TASK MATERIAL:
Lemma place_in_pre p : place pre p =
  default (MkPlace None false p)
    (match place_among (rev (layer_mounts 1 layers)) p with
     | Some x => Some x
     | None => place_among (match layers with [] => [] | _ => [(LAYERS_DIR, B "tmpfs", false)] end ++
                            [(SCRATCH_MNT, upper_source u scratch, false)]) p
     end).
Proof.
  unfold place. rewrite pre_mounts. f_equal.
  change (?x :: ?l) with ([x] ++ l). rewrite !rev_app_distr, <- !app_assoc, place_among_app.
  by destruct layers.
Qed.

Lemma below_layer_none p j : head p = Some "/"%char -> starts_with (B "/layers/") p = false ->
  below (layer_mountpoint j) p = None.
Proof.
  intros _ Hs. unfold below, layer_mountpoint.
  assert (Hno : forall r, p <> B "/layers/" ++ r).
  { intros r ->. apply not_true_iff_false in Hs. apply Hs. apply starts_with_true. eauto. }
  destruct (beq _ p) eqn:E; [apply beq_true in E; by destruct (Hno (show_N (N.of_nat j)))|].
  destruct (strip_prefix _ p) as [r|] eqn:Er; [|done]. apply strip_prefix_Some in Er.
  rewrite <- !app_assoc in Er. by destruct (Hno (show_N (N.of_nat j) ++ B "/" ++ r)).
Qed.

(** The places the options name. *)
Lemma place_layer k d : layers !! k = Some d -> place pre (layer_dir (S k)) = MkPlace (Some d) true (B "/upper").
Proof. intros Hk. rewrite place_in_pre. pose proof (place_layers 1 _ _ _ Hk) as H. cbn [Nat.add] in H. by rewrite H. Qed.

Lemma place_rest p : starts_with (B "/layers/") p = false -> head p = Some "/"%char ->
  place pre p = default (MkPlace None false p)
    (place_among (match layers with [] => [] | _ => [(LAYERS_DIR, B "tmpfs", false)] end ++
                  [(SCRATCH_MNT, upper_source u scratch, false)]) p).
Proof.
  intros Hp Hh. rewrite place_in_pre, place_not_layers; [done|]. intros j. by apply below_layer_none.
Qed.

Lemma places_of_chain :
  map (place pre) (map layer_dir (rev (seq 1 (length layers)))) =
  map (fun d => MkPlace (Some d) true (B "/upper")) (rev layers).
Proof.
  rewrite map_map, !map_rev. f_equal.
  assert (H : forall l k, (forall j d, l !! j = Some d -> layers !! (k + j)%nat = Some d) ->
    map (fun x => place pre (layer_dir x)) (seq (S k) (length l)) =
    map (fun d => MkPlace (Some d) true (B "/upper")) l).
  { induction l as [|d l IH]; intros k Hl; [done|]. cbn [length seq map]. f_equal.
    - apply place_layer. rewrite <- (Nat.add_0_r k). by apply Hl.
    - apply (IH (S k)). intros j x Hj. rewrite Nat.add_succ_comm. by apply Hl. }
  by apply (H layers 0%nat).
Qed.

Lemma lowerdir_split n : split ":" (lowerdir_chain n) = map layer_dir (rev (seq 1 n)) ++ [B "/"].
Proof.
  unfold lowerdir_chain. apply split_join; [by destruct (map _ _)|].
  apply Forall_app. split; [|repeat constructor; by apply contains_false].
  apply Forall_forall. intros p (k & <- & _)%list_elem_of_In%in_map_iff.
  unfold layer_dir. rewrite !not_elem_of_app. split_and!; [by apply contains_false| |by apply contains_false].
  intros H. pose proof (show_N_digits (N.of_nat k)) as Hd. rewrite forallb_Forall, Forall_forall in Hd. by apply Hd in H.
Qed.

Lemma chain_no_comma n : ","%char ∉ lowerdir_chain n.
Proof.
  rewrite <- (join_split ":" (lowerdir_chain n)), lowerdir_split. intros H.
  assert (Hj : forall l, ","%char ∈ join [":"%char] l -> exists p, p ∈ l /\ ","%char ∈ p).
  { induction l as [|p l IH]; [set_solver|]. destruct l as [|q l]; [cbn; set_solver|].
    change (join [":"%char] (p :: q :: l)) with (p ++ [":"%char] ++ join [":"%char] (q :: l)).
    rewrite !elem_of_app. intros [?|[?|?]]; [set_solver|set_solver|]. destruct IH as (x & ? & ?); [done|]. set_solver. }
  apply Hj in H as (p & [Hp|Hp]%elem_of_app & Hc).
  - apply list_elem_of_In, in_map_iff in Hp as (k & <- & _). unfold layer_dir in Hc.
    rewrite !elem_of_app in Hc. destruct Hc as [Hc|[Hc|Hc]].
    1,3: by apply contains_true in Hc.
    pose proof (show_N_digits (N.of_nat k)) as Hd. rewrite forallb_Forall, Forall_forall in Hd. by apply Hd in Hc.
  - apply list_elem_of_singleton in Hp as ->. by apply contains_true in Hc.
Qed.

(** The merge reads its own option string as the contract asks. *)
Lemma merge_stack redirect :
  stack_of pre (overlay_base (length layers) ++ (if redirect : bool then B ",redirect_dir=on" else [])) =
  Some (stage_stack (upper_source u scratch) layers).
Proof.
  unfold stack_of, overlay_base.
  assert (Hopts : split "," ((B "lowerdir=" ++ lowerdir_chain (length layers) ++ B ",upperdir=" ++ UPPER_DIR ++
      B ",workdir=" ++ WORK_DIR) ++ (if redirect then B ",redirect_dir=on" else [])) =
    (B "lowerdir" ++ "="%char :: lowerdir_chain (length layers)) ::
    (B "upperdir" ++ "="%char :: UPPER_DIR) :: (B "workdir" ++ "="%char :: WORK_DIR) ::
    (if redirect then [B "redirect_dir=on"] else [])).
  { rewrite <- !app_assoc.
    change (B ",upperdir=" ++ ?r) with (","%char :: B "upperdir=" ++ r).
    rewrite app_assoc, split_app.
    - f_equal. by destruct redirect.
    - rewrite not_elem_of_app. split; [by apply contains_false|apply chain_no_comma]. }
  rewrite Hopts. rewrite !find_value_pair by (by apply contains_false).
  change (beq (B "lowerdir") (B "lowerdir")) with true. change (beq (B "lowerdir") (B "upperdir")) with false.
  change (beq (B "lowerdir") (B "workdir")) with false. change (beq (B "upperdir") (B "upperdir")) with true.
  change (beq (B "upperdir") (B "workdir")) with false. change (beq (B "workdir") (B "workdir")) with true.
  cbv iota. f_equal. rewrite lowerdir_split, map_app, places_of_chain. unfold stage_stack. f_equal.
  - f_equal. cbn [map]. rewrite place_rest by done. by destruct layers, u.
  - rewrite place_rest by done. by destruct layers, u.
  - rewrite place_rest by done. by destruct layers, u.
Qed.
End merged.

Lemma staged_skip before cs r :
  Forall (fun c => match c with CMount (Some _) _ (Some _) _ (Some _) => False | _ => True end) cs ->
  staged_after before (cs ++ r) = staged_after (before ++ cs) r.
Proof.
  intros H. revert before. induction H as [|c cs Hc Hcs IH]; intros before; [by rewrite app_nil_r|].
  cbn [app]. rewrite (app_cons_assoc before c cs) || idtac.
  assert (Hstep : staged_after before (c :: cs ++ r) = staged_after (before ++ [c]) (cs ++ r))
    by (by destruct c as [[s|] t [f|] fl [d|]| | | | | | | | | | |]).
  rewrite Hstep, IH, <- app_assoc. done.
Qed.

Lemma assembled_root_steps kernel dev n u g g'
  (H : assemble kernel dev n u g = (Ok tt, g')) :
  exists scratch layers before pseudo,
    chosen n u (extra_devices dev) layers scratch /\
    effect g g' (before ++ pivot_calls ++ pseudo) /\
    staged before = Some (stage_stack (upper_source u scratch) layers) /\
    Forall (fun c => exists s t, c = CMount (Some s) t (Some s) 0 None) pseudo.
Proof.
  destruct (assemble_effect _ _ _ _ _ _ H) as (private & scratch & layers & redirect & pseudo & Hch & He & Hp & Hps).
  exists scratch, layers, (private ++ prepare_calls u scratch layers ++ [merge_call (length layers) redirect]), pseudo.
  split_and!; [done|by rewrite <- !app_assoc| |done].
  unfold staged. rewrite (app_assoc private), staged_skip.
  - cbn [app staged_after merge_call]. change (beq STAGING STAGING && beq (B "overlay") (B "overlay")) with true.
    cbv iota. by apply merge_stack.
  - apply Forall_app. split; [eapply Forall_impl; [exact Hp|by intros c ->]|].
    unfold prepare_calls. rewrite !Forall_app. split_and!.
    + repeat constructor. by destruct u.
    + destruct layers; by repeat constructor.
    + clear. generalize 1%nat. induction layers as [|d l IH]; intros i; [constructor|]. cbn [layers_calls layer_calls app].
      apply Forall_cons; split; [done|]. apply Forall_cons; split; [done|]. apply IH.
Qed.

TASK OBJECTIVE: Begin with the first line of the records and reproduce each line as is, ending with the line that holds "Lemma place_layer k".

ANSWER TO THIS TASK:
Lemma place_in_pre p : place pre p =
  default (MkPlace None false p)
    (match place_among (rev (layer_mounts 1 layers)) p with
     | Some x => Some x
     | None => place_among (match layers with [] => [] | _ => [(LAYERS_DIR, B "tmpfs", false)] end ++
                            [(SCRATCH_MNT, upper_source u scratch, false)]) p
     end).
Proof.
  unfold place. rewrite pre_mounts. f_equal.
  change (?x :: ?l) with ([x] ++ l). rewrite !rev_app_distr, <- !app_assoc, place_among_app.
  by destruct layers.
Qed.

Lemma below_layer_none p j : head p = Some "/"%char -> starts_with (B "/layers/") p = false ->
  below (layer_mountpoint j) p = None.
Proof.
  intros _ Hs. unfold below, layer_mountpoint.
  assert (Hno : forall r, p <> B "/layers/" ++ r).
  { intros r ->. apply not_true_iff_false in Hs. apply Hs. apply starts_with_true. eauto. }
  destruct (beq _ p) eqn:E; [apply beq_true in E; by destruct (Hno (show_N (N.of_nat j)))|].
  destruct (strip_prefix _ p) as [r|] eqn:Er; [|done]. apply strip_prefix_Some in Er.
  rewrite <- !app_assoc in Er. by destruct (Hno (show_N (N.of_nat j) ++ B "/" ++ r)).
Qed.

(** The places the options name. *)
Lemma place_layer k d : layers !! k = Some d -> place pre (layer_dir (S k)) = MkPlace (Some d) true (B "/upper").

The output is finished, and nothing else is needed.